"Men by and large make more because of some of the things they do. Their jobs are, by and large, more riskier," Infantine, a former chairman of the Manchester Republican Committee, said on Wednesday, as captured by progressive advocacy group Granite State Progress. "They don't mind working nights and weekends. They don't mind working overtime, or outdoors in the elements." [...] "Men work five or six hours longer a week than women do. When it comes to women and men who own businesses ... women make half of what men do because of flexibility of work, men are more motivated by money than women are," Infantine said, noting that facts from the Bureau of Labor Statistics validate his claims. "Guys! I'm not making this stuff up!"
It's been a couple of weeks since Senate Republicans successfully filibustered the Paycheck Fairness Act and the issue has clearly faded from front pages. But even now, some GOP policymakers don't seem to understand how best to address the issue.
Take New Hampshire state Rep. Will Infantine (R), for example, who argued this week that men make more money because they work harder.
He apparently wasn't persuasive -- the state House voted to give "preliminary approval to the Paycheck Equity Act, a bill seeking to eliminate wage discrimination on the basis of sex."
This would ordinarily be the point at which we explain that the debate over pay equity has focused primarily on unequal pay for equal work and wage discrimination, not wage discrepancies between unrelated fields, but I'll just hope someone has already explained these basics to Mr. Infantine by now.
And while there's no point in making too big a fuss about every random state lawmaker who gets caught saying something dumb about women, there is a larger point to this: Republicans everywhere realized pay equity would be a major topic of debate; they had time to prepare a clear position on the issue; but many GOP officials still don't know what to say.
* Rep. Lynn Jenkins (R-Kan.), the House Republican conference's vice chair, recently argued it's "condescending" towards women to work on policies intended to prevent wage discrimination.
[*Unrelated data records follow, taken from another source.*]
(* ===== verification/Prelude.v ===== *)
(** * IP Filter: a verification development

    IP Filter is a packet filter for Unix kernels.  Its core, under
    [src/ipfilter], is one set of portable C files: [fil.c] parses a packet into
    a summary ([fr_info_t]), walks rule lists, disposes of the packet and owns the
    timeout queues; [ip_state.c] keeps a table of connections and follows their TCP
    state; [ip_nat.c] rewrites addresses; [ip_frag.c] remembers the fragments of
    datagrams already decided.  The development translates the parts of that core
    which decide, and proves what they promise.

    ** Parts and files

    - [Prelude]: machine integers with their wraps ([u8], [u16], [u32], [i32]),
      record updates, a monad of state and failure with its rules ([wlp], [keeps]),
      and the lemmas and tactics that the other files share.
    - [Packet]: the packet summary [fr_info_t] and its constants
      ([ip_fil.h], [ip_compat.h]).  Every stage reads and returns it.
    - [Cksum]: checksums ([fil.c]: [fr_cksum], [ipf_pcksum], [ipf_checkl4sum];
      [ip_fil.c]: [ipf_cksum]; [ip_nat.c]: [ipf_fix_outcksum] and its kin).
    - [Parse]: [ipf_makefrip] and every [ipf_pr_*] routine of [fil.c], from the bytes of
      a buffer to the summary.  How much of a packet is contiguous, and [ipf_pullup],
      come from the class [build], with the user build of [ip_fil.c] and FreeBSD's as
      instances.
    - [Timeoutq]: the queues of things to expire ([fil.c]: [ipf_queueappend],
      [ipf_movequeue], [ipf_addtimeoutqueue], [ipf_apply_timeout] and the rest).
    - [Queues]: a set of such queues with all the entries on them, as the tables of
      states and sessions need it: sorted by expiry, no entry on two queues.
    - [Sweeps]: the walks over these queues that delete what is due, and [ipf_queueflush]
      of [fil.c], which makes room in a full table.  The class [queued] is what they need
      of a table, the class [sweepable] what the table promises, its own deletion above
      all; the theorems are proved once from [sweepable], and the state table
      ([StateInv]) and the NAT table ([NatInv]) are its two instances.
    - [TcpAge]: [ipf_tcp_age] of [ip_state.c], the two-sided TCP state machine;
      it moves entries between the queues of [Timeoutq].
    - [TcpWindow]: [ipf_tcpoptions], [ipf_state_tcpinwindow], [ipf_fixoutisn],
      [ipf_fixinisn] and [ipf_state_tcp] of [ip_state.c]; the last composes the
      window check with [TcpAge] and [Cksum].
    - [Frag]: the fragment cache of [ip_frag.c].
    - [Matcharray]: the compiled expressions of [fil.c] ([ipf_matcharray_load],
      [ipf_matcharray_verify], [ipf_fr_matcharray]), of [ip_state.c]
      ([ipf_state_matcharray], [ipf_state_matchflush]) and their layout by
      [lib/parseipfexpr.c].
    - [Filter]: the rule engine of [fil.c] ([ipf_check_ipf], [ipf_scanlist],
      [ipf_acctpkt], [ppsratecheck], [ipf_firewall]); it calls [Matcharray] and,
      through the class [filter_env], the components whose result is all that matters
      to it (lookup tables, authentication, logging, adding to the state table and to
      the fragment cache).
    - [Check]: [ipf_check] of [fil.c], the path of a packet through all stages: parsing,
      NAT, known fragments and states, rules, logging, answering, duplicating, rerouting
      and freeing.  The stages it calls are operations of the class [check_env]; the
      trace of their calls is part of the result.
    - [State]: the table of [ip_state.c]: inserting, deleting, expiring, flushing,
      walking and removing entries, the queues and parameters at the start.  [StateLookup]: [ipf_state_add], [ipf_matchsrcdst],
      [ipf_state_clone], [ipf_state_lookup], ICMP errors about entries and
      [ipf_state_check]; it calls [TcpWindow], [TcpAge], [Timeoutq], [Parse] (for quoted
      packets) and [Filter]'s results.  Interfaces, logging, synchronisation, source
      tracking, destination lists and scanning of ICMP groups are the class [state_env].
      [StateInv] has the invariant of the table and what each operation does to it,
      [StateSteps] the step relation of the table and the steps of packets, [StateTable]
      the properties, [StateAdmin] resizing and timeouts.
    - [NatTable]: the table of sessions of [ip_nat.c] for IPv4: the two hash chains and
      the list of each session, host maps, [ipf_nat_insert], [ipf_nat_delete],
      [ipf_nat_clone], [ipf_nat_inlookup], [ipf_nat_outlookup], the masks of the rules.
      [NatNew]: [ipf_nat_add] with [ipf_nat_newmap], [ipf_nat_newrdr] and
      [ipf_nat_finalise].  [NatXlate]: [ipf_nat_out], [ipf_nat_in], [ipf_nat_mssclamp] and
      the path of a packet, [ipf_nat_checkout] and [ipf_nat_checkin].  They call [Cksum]
      (corrections), [TcpAge] and [Timeoutq] (ageing).  Proxies, sessions of ICMP errors
      ([ipf_nat_icmperror]), rules that rewrite or divert, lookup tables, logging and
      synchronisation are the class [nat_env].  [NatAdmin]: the timer ([ipf_nat_expire]),
      flushing ([ipf_nat_extraflush], [ipf_nat_flushtable]), giving a session up, adding,
      removing and clearing rules, the queues at the start.  [NatInv] has the invariant of
      the table and what deleting, expiring and flushing do to it, [NatSteps] the step
      relation (packets, timer, administrator) and that every step keeps the invariant,
      [NatLife] the properties, on a table that [ipf_nat_soft_init] makes.

    ** How the code is represented

    A C integer is a [Z] with its wrap written at each assignment that can leave
    the width.  Structures are records with the fields the modelled code uses.
    Bytes in memory are lists; checksums take the byte order of the host as a
    parameter, because the code adds 16-bit objects as the host reads them.
    Where pointers and aliasing matter, there is an explicit heap: [Timeoutq]
    translates the pointer-to-pointer links cell by cell, and [Frag] and [State] keep
    stores of entries in which a freed entry can no longer be read; an access to
    freed or missing memory is a failure of the monad, never a value.  The hash chains
    and the list of all state entries are lists of addresses.  What [KMALLOC] returns
    is a stream in the state ([sw_allocs]) or an argument.

    Loops over arrays and lists are structural; loops over pointer chains take
    fuel.  The search of [ipf_nat_newmap] can really go on for ever, so [newmap_search]
    says [OutOfFuel] when it has not ended, and a theorem states when no fuel is enough.
    An address of a session is the 32-bit object in memory and a port the 16-bit one,
    as the byte order of the host reads it.
    [Timeoutq], [Frag] and [StateInv] prove that a heap whose chains list [n]
    entries needs no more than [n] steps (the refinement theorems produce a
    result, they do not assume one); for the walks over all queues of a table 92 plus the
    number of its entries is enough ([fuel_enough] for states, [nat_fuel] for sessions:
    fewer than 92 queues, and at most 92 rounds of [ipf_queueflush]).  The walk over IPv6 headers takes the length of the
    payload as fuel ([v6_fuel]).  [Matcharray] distinguishes running out of
    fuel ([NoFuel]) from reading outside the array ([Outside]), and its
    theorems give the outcome; [Filter] gives the walk of nested groups a fuel, of which
    sixteen times the length of the longest list is enough ([scanlist_terminates], for
    rules that are not built-in functions or expressions, and called functions that leave
    the packet's depth and rule alone).

    ** What the theorems show

    - [Cksum]: the routines compute the one's complement sum; the incremental
      corrections of NAT agree with recomputing it; the verdict on a received
      checksum, with the UDP datagrams it refuses wrongly.
    - [Parse]: parsing completes and reads nothing outside the buffer, whatever the
      bytes; what is recorded of TCP flags, IPv4 options and IPv6 headers.
    - [Timeoutq]: a well-formedness invariant of the linked structure and the
      refinement of each operation to an operation on lists; what changing a
      timeout does to the entries already queued.
    - [TcpAge]: refinement of the code to a transition function; the invariant
      of its states, how connections close, and which packets can reopen one.
    - [TcpWindow]: sequence comparison modulo [2^32], parsing of options as the
      inverse of writing them, the rewriting of sequence numbers with its
      checksum, and what happens to a segment outside the window.
    - [Frag]: which fragments get the rule of an entry, and which get it although they
      lie inside the first fragment; expiry removes exactly what is due.
    - [Matcharray]: the verifier accepts exactly the arrays with a stated shape, and which
      sizes make it read outside the array.
    - [Filter]: [ipf_scanlist] refines an evaluation of the tree of rules and
      groups; the last matching rule or the first quick one decides.
    - [Check]: every stage runs at most once and in order, a packet is disposed of
      once, and failures of the stages after the rules block.
    - [StateTable], [StateAdmin]: one invariant ties hash chains, list, queues, counters
      and references together over every sequence of operations; the timer, the flushes
      and the lookup of UDP packets do exactly what is stated and always complete; an
      idle table empties; the answer to a packet finds the entry made for it; what a
      new table size and the default parameters break.
    - [NatNew]: the session that [ipf_nat_add] makes for a map rule is found by its
      answers, which belong to no session that was there before; the search for a free
      address of a used-up pool never ends.  [NatXlate]: a translated packet of TCP or
      UDP carries the addresses and ports of the session and both checksums stay valid,
      out and in, under conditions that the theorems list.  [NatLife]: one invariant over
      every sequence of packets, timers, flushes and deletions; the timer and the flushes
      remove exactly what is stated, and always complete.

    ** Not modelled

    Event counters, locks, the contents of log records and tracing are left out
    everywhere: they do not feed a decision of the code that is modelled.
    [ipf_newisn] (random numbers) is a parameter.  BPF rules are a compile-time option on
    a third-party interpreter; RPC tracking ([IPFILTER_XID]) is off by default.  Of the
    state table, the ioctls that save, load and list entries are left out, and the
    invariant is stated for rules without timeouts of their own ([fr_age]).  Of NAT, the
    ioctls that save, load and list sessions, what happens when an interface changes
    ([ipf_nat_sync]), the sessions of ICMP errors, rules that rewrite or divert and IPv6
    ([ip_nat6.c]) are left out; the invariant is stated for rules without proxies and
    timeouts of their own.  Proxies, lookup tables, the administration of rules, user tools and the glue to each
    operating system are not modelled; the kernels called by the glue are not in the
    repository. *)
From stdpp Require Export base numbers list option gmap.
From Stdlib Require Export ZArith Lia Bool.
* Phyllis Schlafly argued the pay gap should be larger, not smaller. If the pay gap between men and women were eliminated, she said, "simple arithmetic suggests that half of women would be unable to find what they regard as a suitable mate."
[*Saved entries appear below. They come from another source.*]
Lemma csum_offset_even proto n : csum_offset proto = Some (Z.of_nat n) -> Nat.Even n.
Proof.
  unfold csum_offset. intros H.
  assert (n = 6 \/ n = 16 \/ n = 2)%nat as [->|[->| ->]]
    by (split_ifs; [apply (inj Some) in H; lia..|discriminate]);
  by apply Nat.even_spec.
Qed.

Lemma pseudo_u16 be hdr proto slen : Forall is_u8 hdr -> Forall is_u16 (pseudo_words be hdr proto slen).
Proof.
  intros H. unfold pseudo_words. split_ifs; [constructor|].
  constructor; [apply ntohs_u16|]. apply Forall_app. split.
  - apply words_of_u16. by apply Forall_take, Forall_drop.
  - constructor; [apply ntohs_u16|constructor].
Qed.

Lemma ipf_cksum_final x :
  is_u32 x ->
  u16 (Z.lnot (u32 (u32 (Z.shiftr x 16 + Z.land x 65535) +
                    Z.shiftr (u32 (Z.shiftr x 16 + Z.land x 65535)) 16))) = 65535 - norm x.
Proof.
  intros Hx. rewrite fold_step. pose proof (fold_bound x Hx). pose proof (fold2_u16 x Hx) as H2.
  rewrite <- fold2_norm by done. unfold fold2 in *. set (y := x / 65536 + x mod 65536) in *.
  rewrite (u32_id y) by (unfold is_u32; lia). rewrite shiftr_16.
  rewrite u32_id by (unfold is_u32; dlia).
  unfold u16, Z.lnot, is_u16 in *. clearbody y. dlia.
Qed.

(** the header checksum [ipf_cksum], which adds 16-bit words into 32 bits and
    folds the carries twice at the end, computes exactly the RFC 1071 checksum
    (end-around carry at every word) of the buffer, for every buffer of bytes
    up to 131074 bytes; on a big-endian host only for even lengths, because the
    last odd byte is added unshifted. *)
Theorem ipf_cksum_rfc1071 be bs :
  Forall is_u8 bs -> Z.of_nat (length bs) <= 131074 ->
  (be = true -> Nat.Even (length bs)) ->
  ipf_cksum be bs (Z.of_nat (length bs)) = Some (rfc1071 (words_of be bs)).
Proof.
  intros Hbs Hl He. rewrite rfc1071_norm by by apply words_of_u16.
  pose proof (wsum_bound _ (words_of_u16 be bs Hbs)) as Hwb.
  rewrite words_of_length in Hwb.
  pose proof (wsum_nonneg _ (pairs_of_u16 be bs Hbs)).
  rewrite words_pairs, wsum_app in *.
  unfold ipf_cksum. rewrite <- (app_nil_r bs) at 1.
  destruct (odd_tail_cases bs) as [[E Em]|(b & E & Em & Hb8)]; rewrite E in *.
  - rewrite sum_loop_spec by (done || (simpl in Hwb; dlia)). rewrite E, Em. simpl.
    rewrite Z.add_0_r. f_equal. apply ipf_cksum_final. unfold is_u32. simpl in Hwb. dlia.
  - specialize (Hb8 Hbs). unfold is_u8 in Hb8.
    destruct be.
    { specialize (He eq_refl) as [k Hk]. rewrite Hk in Em. dlia. }
    simpl in Hwb. rewrite sum_loop_spec by (done || dlia). rewrite E, Em. simpl.
    rewrite (u32_id (0 + wsum (pairs_of false bs) + b)) by (unfold is_u32; dlia).
    rewrite ipf_cksum_final by (unfold is_u32; dlia). do 3 f_equal. lia.
Qed.

Lemma ipf_cksum_rfc1071_witness :
  ipf_cksum false [0x45; 0; 0; 0x1c; 0xff] 5 = Some (rfc1071 (words_of false [0x45; 0; 0; 0x1c; 0xff])) /\
  ipf_cksum false [0x45; 0; 0; 0x1c; 0xff] 5 = Some 0xe2bb.
Proof.
  split; [|by vm_compute].
  apply (ipf_cksum_rfc1071 false [0x45; 0; 0; 0x1c; 0xff]).
  - by apply bytes_ok.
  - simpl; lia.
  - discriminate.
Defined.

Section FrCksum.
Context (be : bool) (fin : fr_info) (proto : Z) (hdr a : list Z) (c0 c1 : Z) (b trailer : list Z).
Context (Hpkt : ipv4_packet fin proto hdr a c0 c1 b trailer).

Local Abbreviation packet x y := (hdr ++ a ++ x :: y :: b ++ trailer).
Local Abbreviation covered := (pseudo_words be hdr proto (fin_plen fin - Z.of_nat (length hdr)) ++
                           words_of be (a ++ 0 :: 0 :: b)).

Lemma packet_assoc x y : packet x y = hdr ++ (a ++ x :: y :: b) ++ trailer.
Proof. by rewrite <- (app_assoc a). Qed.

Lemma fr_cksum_zeroed :
  Forall is_u8 (a ++ 0 :: 0 :: b) /\ Forall is_u8 hdr /\ is_u8 c0 /\ is_u8 c1.
Proof.
  pose proof (ip_bytes _ _ _ _ _ _ _ _ Hpkt) as H.
  apply Forall_app in H as [Hh H]. apply Forall_app in H as [Ha H].
  apply Forall_cons in H as [H0 H]. apply Forall_cons in H as [H1 H].
  apply Forall_app in H as [Hb _].
  split_and!; [|done..]. apply Forall_app; split; [done|].
  repeat constructor; done || unfold is_u8; lia.
Qed.

Lemma fr_cksum_covered : Forall is_u16 covered.
Proof.
  destruct fr_cksum_zeroed as (Ha & Hh & _). apply Forall_app; split.
  - by apply pseudo_u16.
  - by apply words_of_u16.
Qed.

Lemma fr_cksum_seg_len : Z.of_nat (length (a ++ 0 :: 0 :: b)) = Z.of_nat (length (a ++ c0 :: c1 :: b)).
Proof. by rewrite !length_app. Qed.

Lemma fr_cksum_run :
  fr_cksum be fin 0 proto (Z.of_nat (length hdr)) (packet c0 c1) = Some (rfc1071 covered, packet c0 c1).
Proof.
  pose proof Hpkt as [Hbytes (vhl & hrest & Ehdr & Hv & Hl) Hh Hp Hpm Hco].
  destruct fr_cksum_zeroed as (Hz & Hhdr & H0 & H1).
  rewrite rfc1071_norm by apply fr_cksum_covered.
  pose proof (wsum_bound _ (words_of_u16 be _ Hz)) as Hwz. rewrite words_of_length in Hwz.
  rewrite fr_cksum_seg_len in Hwz.
  pose proof (wsum_nonneg _ (words_of_u16 be _ Hz)).
  unfold fr_cksum.
  replace (rd8 0 (packet c0 c1)) with (Some vhl) by (by rewrite Ehdr).
  rewrite Hv, Hl. cbn [Z.eqb Pos.eqb orb negb].
  assert (Hbytes' : Forall is_u8 (packet c0 c1)) by done.
  assert (Hdrop : take (2 * 4) (drop (Z.to_nat (0 + 12)) (packet c0 c1)) = take 8 (drop 12 hdr)).
  { change (Z.to_nat (0 + 12)) with 12%nat. rewrite drop_app_le by lia.
    by rewrite take_app_le by (rewrite length_drop; lia). }
  pose proof (ntohs_u16 be (u16 proto)) as Hn1. fold (htons be (u16 proto)) in Hn1. unfold is_u16 in Hn1.
  rewrite add_words_spec; [|done|lia|rewrite length_app; lia|lia|simpl; lia]. rewrite Hdrop.
  set (addrs := words_of be (take 8 (drop 12 hdr))).
  assert (Haddr : 0 <= wsum addrs <= 65535 * 4).
  { assert (Hu : Forall is_u16 addrs) by by apply words_of_u16, Forall_take, Forall_drop.
    split; [by apply wsum_nonneg|]. etrans; [by apply wsum_bound|].
    unfold addrs. rewrite words_of_length, length_take, length_drop. dlia. }
  pose proof (ntohs_u16 be (u16 (fin_plen fin - Z.of_nat (length hdr)))) as Hn2.
  fold (htons be (u16 (fin_plen fin - Z.of_nat (length hdr)))) in Hn2. unfold is_u16 in Hn2.
  rewrite u32_id by (unfold is_u32; lia).
  rewrite Hco, <- Nat2Z.inj_add, <- length_app.
  rewrite (app_assoc hdr a), rd16_app, wr16_app, store16_0. simpl fst; simpl snd.
  rewrite <- (app_assoc hdr a), packet_assoc.
  assert (Hps : (if proto =? IPPROTO_ICMP then 0
     else htons be (u16 proto) + wsum addrs + htons be (u16 (fin_plen fin - Z.of_nat (length hdr)))) =
     wsum (pseudo_words be hdr proto (fin_plen fin - Z.of_nat (length hdr)))).
  { unfold pseudo_words. fold addrs. destruct (proto =? IPPROTO_ICMP); [done|].
    cbn [wsum fold_right]. fold (wsum (addrs ++ [htons be (u16 (fin_plen fin - Z.of_nat (length hdr)))])).
    rewrite wsum_app. simpl. lia. }
  rewrite Hps.
  assert (Hpb : 0 <= wsum (pseudo_words be hdr proto (fin_plen fin - Z.of_nat (length hdr))) <= 65535 * 6).
  { rewrite <- Hps. destruct (proto =? IPPROTO_ICMP); lia. }
  rewrite ipf_pcksum_spec; [|done|rewrite fr_cksum_seg_len; lia|lia|dlia].
  rewrite <- packet_assoc, (app_assoc hdr a), wr16_app, store_load16 by done. simpl fst; simpl snd.
  rewrite <- (app_assoc hdr a), wsum_app. do 2 f_equal.
  apply u16_id. pose proof (norm_u16 (wsum (pseudo_words be hdr proto (fin_plen fin - Z.of_nat (length hdr))) +
     wsum (words_of be (a ++ 0 :: 0 :: b)))) as Hn. unfold is_u16 in *. lia.
Qed.
End FrCksum.

(** C35. for an IPv4 packet whose layer 4 checksum field lies inside the segment,
    [fr_cksum] returns the RFC 1071 checksum of the pseudo header (left out for
    ICMP) followed by the segment with its checksum field taken as zero, and
    leaves the packet's bytes as they were, although it zeroes the field while
    it sums. *)
Theorem fr_cksum_reference be fin proto hdr a c0 c1 b trailer :
  ipv4_packet fin proto hdr a c0 c1 b trailer ->
  fr_cksum be fin 0 proto (Z.of_nat (length hdr)) (hdr ++ a ++ c0 :: c1 :: b ++ trailer) =
  Some (rfc1071 (pseudo_words be hdr proto (fin_plen fin - Z.of_nat (length hdr)) ++
                 words_of be (a ++ 0 :: 0 :: b)),
        hdr ++ a ++ c0 :: c1 :: b ++ trailer).
Proof. apply fr_cksum_run. Qed.

(** A UDP datagram from 10.0.0.1 to 10.0.0.2 whose checksum computes to zero. *)
Definition ex_udp_hdr : list Z :=
  [0x45; 0; 0; 30; 0; 0; 0; 0; 64; 17; 0; 0; 10; 0; 0; 1; 10; 0; 0; 2].
Definition ex_udp_a : list Z := [0; 53; 0; 53; 0; 10].
Definition ex_udp_b : list Z := [0xeb; 0x6d].
Definition ex_udp_fin : fr_info :=
  fin_zero <| fin_plen := 30 |> <| fin_hlen := 20 |> <| fin_dlen := 10 |> <| fin_dp := 20 |>
    <| fin_fi := fi_zero <| fi_v := 4 |> <| fi_p := IPPROTO_UDP |> |>.

Lemma ex_udp_packet c0 c1 : is_u8 c0 -> is_u8 c1 ->
  ipv4_packet ex_udp_fin IPPROTO_UDP ex_udp_hdr ex_udp_a c0 c1 ex_udp_b [].
Proof.
  intros. split.
  - apply Forall_app; split; [by apply bytes_ok|]. apply Forall_app; split; [by apply bytes_ok|].
    repeat (apply Forall_cons; split; [done|]). by apply bytes_ok.
  - by eexists _, _.
  - done.
  - done.
  - done.
  - done.
Qed.

Lemma fr_cksum_reference_witness :
  fr_cksum false ex_udp_fin 0 IPPROTO_UDP 20 (ex_udp_hdr ++ ex_udp_a ++ 0xff :: 0xff :: ex_udp_b) =
  Some (0, ex_udp_hdr ++ ex_udp_a ++ 0xff :: 0xff :: ex_udp_b).
Proof.
  exact (fr_cksum_reference false ex_udp_fin IPPROTO_UDP ex_udp_hdr ex_udp_a 0xff 0xff ex_udp_b []
           (ex_udp_packet 0xff 0xff ltac:(done) ltac:(done))).
Defined.

Lemma checkl4sum_run be fin hdr a c0 c1 b trailer :
  ipv4_packet fin (fin_p fin) hdr a c0 c1 b trailer ->
  fin_dp fin = Z.of_nat (length hdr) ->
  Z.land (fin_flx fin) (Z.lor (Z.lor FI_FRAG FI_SHORT) FI_BAD) = 0 ->
  let pkt := hdr ++ a ++ c0 :: c1 :: b ++ trailer in
  let want := rfc1071 (pseudo_words be hdr (fin_p fin) (fin_plen fin - Z.of_nat (length hdr)) ++
                       words_of be (a ++ 0 :: 0 :: b)) in
  let stored := load16 be c0 c1 in
  ipf_checkl4sum be fin pkt =
  Some (if (stored =? want) || ((fin_p fin =? IPPROTO_UDP) && (stored =? 0))
        then (0, fin <| fin_cksum := FI_CK_SUMOK |>)
        else (-1, fin <| fin_cksum := FI_CK_BAD |>), pkt).
Proof.
  intros Hp Hdp Hflx pkt want stored. unfold ipf_checkl4sum. rewrite Hflx.
  rewrite (ip_csum _ _ _ _ _ _ _ _ Hp). cbn [Z.eqb negb].
  rewrite Hdp, <- Nat2Z.inj_add, <- length_app. unfold pkt.
  rewrite (app_assoc hdr a), rd16_app, <- (app_assoc hdr a).
  destruct ((fin_p fin =? IPPROTO_UDP) && (load16 be c0 c1 =? 0)) eqn:Eu; cbn [negb].
  - unfold stored. by rewrite Eu, orb_true_r.
  - rewrite (fr_cksum_run be fin (fin_p fin) hdr a c0 c1 b trailer Hp). fold want stored in Eu |- *.
    rewrite Eu, orb_false_r. by destruct (stored =? want).
Qed.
* When msnbc's Chris Jansing asked Republican National Committee Press Secretary Kirsten Kukowski what policies her party would support to improve pay equity, Kukowski couldn't think of anything.
* Sen. Lamar Alexander (R-Tenn.) wants to know what the proposed Paycheck Fairness Act would do for men and Texas Gov. Rick Perry (R) sees the debate over wage discrimination as "nonsense."
* The executive director of the Texas Republican Party blamed women for the pay gap, saying they'd be better compensated if they became "better negotiators."
* Fox News' Martha MacCallum dismissed the issue altogether, declaring, "Many women get paid exactly what they're worth."
One would like to think if there are good conservative arguments against progressive proposals on the issue, the right wouldn't be struggling quite this badly.